Can Anyone be Allergic to WiFi?
So you may have heard about the man who’s apparently allergic to WiFi. Steve Miller has to live in a house with 18-inch thick walls, and can’t just go anywhere, as he has to avoid the “electrosmog” that aggravates his claimed “electromagnetic hypersensitivity” and characterizes his allergy to WiFi. The increasing number of WiFi hotspots definitely doesn’t help his case.
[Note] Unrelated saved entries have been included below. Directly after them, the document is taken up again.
(* ===== verification/PlaybackAction.v ===== *)
(** * Playback: [src/plugins/record_playback_plugin/playback_action.*],
    [metadata_yaml.h]

    A playback action reads the messages of a bag and publishes each on an
    executor at its time.  Two chains of tasks alternate: a batch of records is
    scheduled and the task of its last record schedules the next batch.

    [Reader] is the part that walks the files, [Play] the part that schedules;
    what the executor has not run yet is a list of tasks, of which it may run
    any.  [task_counter_ptr] is the number of its references: when the last one
    goes the action is ready to play again.  The mcap library is a class of
    what it reads: the channels of a file, and its messages from a time until
    another of the topics wanted.  Reading is one step: the mutexes are held
    for it.  Two of them are unlocked by hand and once more by their guard,
    which has no defined effect; here it has none and is counted.

    Theorems: everything in the bag is published, once, at its time; and what
    goes wrong in files without a message, and when playing again. *)

From S2P Require Import Prelude Yaml StringUtil TimeUtil Double RecordAction.
Local Open Scope Z_scope.

(** ** Data *)

(* @src src/src/plugins/record_playback_plugin/playback_action.h:25-44 PlaybackAction::Options *)
Record PlaybackOptions := mkPlaybackOptions {
  pb_bag_path : string;
  pb_mode : Mode;
  pb_executor : string;
  skip_duration_s : Z;
  play_duration_s : Z;
  pb_topic_meta_list : list (string * string)       (* topic name, message type *)
}.

(* @src src/src/plugins/record_playback_plugin/playback_action.h:46-50 PlaybackAction::OneRecord *)
Record PlayRecord := mkPlayRecord { pr_topic_index : Z; dt : Z; pr_data : bytes }.

(* @src src/src/plugins/record_playback_plugin/metadata_yaml.h:14-25 MetaData *)
Record MetaData {node : Type} := mkMetaData {
  version : Z;
  md_topics : list TopicMeta;
  md_extra_attributes : option node;
  md_files : list FileMeta
}.
Arguments MetaData : clear implicits.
On the other hand, the Telegraph’s Ian Douglas claims that WiFi-allergy is impossible, and that something else is causing Steve Miller’s reaction. Douglas explains that WiFi operates on a frequency similar to radio waves and mobile phone signals, and that hotspots transmit with much less power than a cellular network tower. More so, radio, cell signals, and WiFi are electromagnetic—just like light.
Given these similarities, Douglas asserts, Steve Miller would have trouble literally everywhere, since radios, mobile phones, not to mention light, are in operation everywhere.
What do you think? Personally, as a gadget geek I’m inclined to believer Douglas’ side. He’s not as dismissive as most electromagnetically-induced biochemical reaction skeptics are, as he goes beyond debunking a claimed condition by proposing that Mr. Miller could actually be suffering from agoraphobia.